Lemma execs_refines os c :
  wf c → room c → wf (execs os c) ∧ room (execs os c) ∧ same_config c (execs os c)
  ∧ contents (execs os c) = ref_execs (capacity c) c os (contents c).
Proof.
  assert (∀ c0 c l, wf c → room c → same_config c0 c → contents c = l →
    wf (execs os c) ∧ room (execs os c) ∧ same_config c0 (execs os c) ∧
    contents (execs os c) = ref_execs (capacity c0) c0 os l) as H.
  { unfold execs, ref_execs. induction os as [|o os IH]; intros c0 c1 l Hwf Hr Hs Hc; simpl; [done|].
    destruct (exec_refines o c1 Hwf Hr) as (Hw & Hs' & He). apply IH; [done|by apply exec_room| |].
    - unfold same_config in *. naive_solver congruence.
    - rewrite <- (ref_config _ c0 c1), <- Hc by done.
      replace (capacity c0) with (capacity c1) by (unfold capacity; by rewrite (proj1 Hs)).
      by rewrite <- He. }
  intros Hwf Hr. by apply H.
Qed.

Lemma room_New size opts : (1 ≤ size)%Z → room (New size opts).
Proof. unfold room. simpl. lia. Qed.

Lemma contents_keys c e e' :
  wf c → e ∈ contents c → e' ∈ contents c → ce_key e = ce_key e' → e = e'.
Proof.
  intros Hwf (p & Hp & He)%list_elem_of_omap (q & Hq & He')%list_elem_of_omap Hk.
  destruct (wf_listed _ Hwf p Hp) as (? & ? & ?). destruct (wf_listed _ Hwf q Hq) as (? & ? & ?).
  simplify_eq. congruence.
Qed.

(** [k] is the key of an entry. *)
Definition has k (l : list cacheEntry) : Prop := ∃ e, e ∈ l ∧ ce_key e = k.

Lemma has_without k k' l : has k l → k ≠ k' → has k (without k' l).
Proof.
  intros (e & He & Hk) Hne. exists e. split; [|done]. apply list_elem_of_filter. naive_solver.
Qed.

Lemma has_cons k e l : ce_key e = k ∨ has k l → has k (e :: l).
Proof. intros [Hk|(e' & He & Hk)]; [exists e|exists e']; set_solver. Qed.

Lemma ref_put_keeps n c now k v u l e :
  e ∈ l → (∀ e', e' ∈ l → ce_key e' = ce_key e → e' = e) → (0 < refCount e)%Z →
  has (ce_key e) (ref_put n c now k v u l).2.
Proof.
  intros He Hu Hr. assert (has (ce_key e) l) as Hhas by by exists e.
  unfold ref_put. destruct (find k l) as [e0|] eqn:Hf; simpl.
  { apply has_cons. simpl. destruct (decide (k = ce_key e)); [by left|].
    right. by apply has_without. }
  pose proof (find_None k l Hf e He) as Hk. set (e1 := CacheEntry k _ v _).
  case_decide; [|apply has_cons; by right]. case_decide as Hpin; [done|]. simpl.
  apply has_without; [apply has_cons; by right|]. intros Heq. apply Hpin.
  destruct (last l) as [o|] eqn:Hlast; simpl in *; [|done].
  rewrite (Hu o); [done|by apply last_Some_elem_of|done].
Qed.
Definition proto_DecisionTaskFailedCause (t : option DecisionTaskFailedCause) : outcome Z :=
  match t with
  | None => Ret (apiv1 "DecisionTaskFailedCause_DECISION_TASK_FAILED_CAUSE_INVALID")
  | Some DecisionTaskFailedCauseUnhandledDecision => Ret (apiv1 "DecisionTaskFailedCause_DECISION_TASK_FAILED_CAUSE_UNHANDLED_DECISION")
  | Some DecisionTaskFailedCauseBadScheduleActivityAttributes => Ret (apiv1 "DecisionTaskFailedCause_DECISION_TASK_FAILED_CAUSE_BAD_SCHEDULE_ACTIVITY_ATTRIBUTES")
  | Some DecisionTaskFailedCauseBadRequestCancelActivityAttributes => Ret (apiv1 "DecisionTaskFailedCause_DECISION_TASK_FAILED_CAUSE_BAD_REQUEST_CANCEL_ACTIVITY_ATTRIBUTES")
  | Some DecisionTaskFailedCauseBadStartTimerAttributes => Ret (apiv1 "DecisionTaskFailedCause_DECISION_TASK_FAILED_CAUSE_BAD_START_TIMER_ATTRIBUTES")
  | Some DecisionTaskFailedCauseBadCancelTimerAttributes => Ret (apiv1 "DecisionTaskFailedCause_DECISION_TASK_FAILED_CAUSE_BAD_CANCEL_TIMER_ATTRIBUTES")
  | Some DecisionTaskFailedCauseBadRecordMarkerAttributes => Ret (apiv1 "DecisionTaskFailedCause_DECISION_TASK_FAILED_CAUSE_BAD_RECORD_MARKER_ATTRIBUTES")
  | Some DecisionTaskFailedCauseBadCompleteWorkflowExecutionAttributes => Ret (apiv1 "DecisionTaskFailedCause_DECISION_TASK_FAILED_CAUSE_BAD_COMPLETE_WORKFLOW_EXECUTION_ATTRIBUTES")
  | Some DecisionTaskFailedCauseBadFailWorkflowExecutionAttributes => Ret (apiv1 "DecisionTaskFailedCause_DECISION_TASK_FAILED_CAUSE_BAD_FAIL_WORKFLOW_EXECUTION_ATTRIBUTES")
  | Some DecisionTaskFailedCauseBadCancelWorkflowExecutionAttributes => Ret (apiv1 "DecisionTaskFailedCause_DECISION_TASK_FAILED_CAUSE_BAD_CANCEL_WORKFLOW_EXECUTION_ATTRIBUTES")
  | Some DecisionTaskFailedCauseBadRequestCancelExternalWorkflowExecutionAttributes => Ret (apiv1 "DecisionTaskFailedCause_DECISION_TASK_FAILED_CAUSE_BAD_REQUEST_CANCEL_EXTERNAL_WORKFLOW_EXECUTION_ATTRIBUTES")
  | Some DecisionTaskFailedCauseBadContinueAsNewAttributes => Ret (apiv1 "DecisionTaskFailedCause_DECISION_TASK_FAILED_CAUSE_BAD_CONTINUE_AS_NEW_ATTRIBUTES")
  | Some DecisionTaskFailedCauseStartTimerDuplicateID => Ret (apiv1 "DecisionTaskFailedCause_DECISION_TASK_FAILED_CAUSE_START_TIMER_DUPLICATE_ID")
  | Some DecisionTaskFailedCauseResetStickyTasklist => Ret (apiv1 "DecisionTaskFailedCause_DECISION_TASK_FAILED_CAUSE_RESET_STICKY_TASK_LIST")
  | Some DecisionTaskFailedCauseWorkflowWorkerUnhandledFailure => Ret (apiv1 "DecisionTaskFailedCause_DECISION_TASK_FAILED_CAUSE_WORKFLOW_WORKER_UNHANDLED_FAILURE")
  | Some DecisionTaskFailedCauseBadSignalWorkflowExecutionAttributes => Ret (apiv1 "DecisionTaskFailedCause_DECISION_TASK_FAILED_CAUSE_BAD_SIGNAL_WORKFLOW_EXECUTION_ATTRIBUTES")
  | Some DecisionTaskFailedCauseBadStartChildExecutionAttributes => Ret (apiv1 "DecisionTaskFailedCause_DECISION_TASK_FAILED_CAUSE_BAD_START_CHILD_EXECUTION_ATTRIBUTES")
  | Some DecisionTaskFailedCauseForceCloseDecision => Ret (apiv1 "DecisionTaskFailedCause_DECISION_TASK_FAILED_CAUSE_FORCE_CLOSE_DECISION")
  | Some DecisionTaskFailedCauseFailoverCloseDecision => Ret (apiv1 "DecisionTaskFailedCause_DECISION_TASK_FAILED_CAUSE_FAILOVER_CLOSE_DECISION")
  | Some DecisionTaskFailedCauseBadSignalInputSize => Ret (apiv1 "DecisionTaskFailedCause_DECISION_TASK_FAILED_CAUSE_BAD_SIGNAL_INPUT_SIZE")
  | Some DecisionTaskFailedCauseResetWorkflow => Ret (apiv1 "DecisionTaskFailedCause_DECISION_TASK_FAILED_CAUSE_RESET_WORKFLOW")
  | Some DecisionTaskFailedCauseBadBinary => Ret (apiv1 "DecisionTaskFailedCause_DECISION_TASK_FAILED_CAUSE_BAD_BINARY")
  | Some DecisionTaskFailedCauseScheduleActivityDuplicateID => Ret (apiv1 "DecisionTaskFailedCause_DECISION_TASK_FAILED_CAUSE_SCHEDULE_ACTIVITY_DUPLICATE_ID")
  | Some DecisionTaskFailedCauseBadSearchAttributes => Ret (apiv1 "DecisionTaskFailedCause_DECISION_TASK_FAILED_CAUSE_BAD_SEARCH_ATTRIBUTES")
  | Some _ => Panic (StringPanic "unexpected enum value")
  end.
(* ===== verification/Channels.v ===== *)
(** * Workflow channels, futures and selectors

    internal/internal_workflow.go: the channels, futures, selectors and wait
    groups with which the coroutines of a workflow communicate.  Coroutines run
    one at a time, so an operation is one step up to the point where it yields;
    an operation that blocks is a step that registers its callback and a step
    that resumes it.

    A callback is a closure over variables of the operation that created it:
    the variables live in the store ([cells] for a blocked [Receive], [consumed]
    for a blocked [Send], [sessions] for a running [Select]), and the callback is
    a value that names them. *)

From stdpp Require Import base list gmap strings.
From S2P Require Import Prelude.

(** What an operation of a coroutine reached: its result, or [state.yield]. *)
Inductive progress (A : Type) :=
| Done (a : A)
| Blocked.
Arguments Done {A} a.
Arguments Blocked {A}.

Section channels.
Context {V : Type}.

(** An [interface{}] is nil or a value; an [error] is nil or a message. *)
Abbreviation value := (option V).
Abbreviation error := (option string).

(** ** Data *)

Inductive receiveCallback :=
| rcvCell (cell : nat)                    (** of [Receive] *)
| rcvSelect (session case channel : nat)  (** of a receive case of [Select] *)
| rcvFuture (session case : nat).         (** of a future case of [Select] *)

Inductive sendCallback :=
| sndCell (cell : nat) (v : value)              (** of [Send] *)
| sndSelect (session case : nat) (v : value).   (** of a send case of [Select] *)

Global Instance receiveCallback_eq_dec : EqDecision receiveCallback.
Proof. solve_decision. Defined.
(** Send callbacks are compared by identity: the variables they name. *)
Definition send_id (b : sendCallback) : nat + nat * nat :=
  match b with sndCell k _ => inl k | sndSelect s i _ => inr (s, i) end.
Definition send_value (b : sendCallback) : value :=
  match b with sndCell _ v | sndSelect _ _ v => v end.

Record channelImpl := Channel {
  ch_size : nat;
  buffer : list value;
  blockedSends : list sendCallback;
  blockedReceives : list receiveCallback;
  closed : bool;
  recValue : option value }.

Record futureImpl := Future {
  fut_value : value;
  fut_err : error;
  ready : bool;
  fut_channel : nat;
  chained : list nat }.

(** The variables of a blocked [Receive]: [hasResult], [result] and [more]. *)
Record receiveCell := Cell { hasResult : bool; result : value; cell_more : bool }.
Lemma receive_fifo_witness :
  ∃ w' ch', channels w' = <[0 := ch']> (channels full_channel)
    ∧ receiveAsyncImpl 0 None full_channel = (Ret (Some 7, true, true), w') ∧ queue w' ch' = [Some 8].
Proof.
  pose proof (receive_fifo full_channel 0 full_channel_impl None full_channel_reachable) as H.
  rewrite decide_False in H by (by intros [? _]).
  destruct H as (w' & ch' & Hc & Hrun & Hq & _); [vm_compute; reflexivity|repeat constructor; set_solver|].
  by exists w', ch'.
Defined.

Lemma send_delivers_witness :
  ∃ w', sendAsyncImpl 0 (Some 9) None full_channel = (Ret false, w').
Proof.
  pose proof (send_delivers full_channel 0 full_channel_impl (Some 9) None full_channel_reachable) as H.
  destruct H as (w' & ch' & Hc & [[Hrun _]|[Hrun _]]); [vm_compute; reflexivity| |by exists w'].
  exfalso. revert Hrun. vm_compute. discriminate.
Defined.

(** A selector whose receive case found a value. *)
Definition selected : nstore :=
  snd (cexec (cSelect 0 [caseReceive 0] false) full_channel).

Lemma select_once_witness :
  sessions (snd (cexec (cSend 0 2 (Some 4)) selected)) !! 0 = Some (Some branchDone).
Proof.
  apply (select_once 0 branchDone selected); [vm_compute; reflexivity|].
  apply rtc_once. by apply (cstep_op _ (cSend 0 2 (Some 4))).
Defined.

Task directions ▸ From the records above, return each line where "sendCallback" occurs.

Exercise output ▸
Inductive sendCallback :=
Definition send_id (b : sendCallback) : nat + nat * nat :=
Definition send_value (b : sendCallback) : value :=
  blockedSends : list sendCallback;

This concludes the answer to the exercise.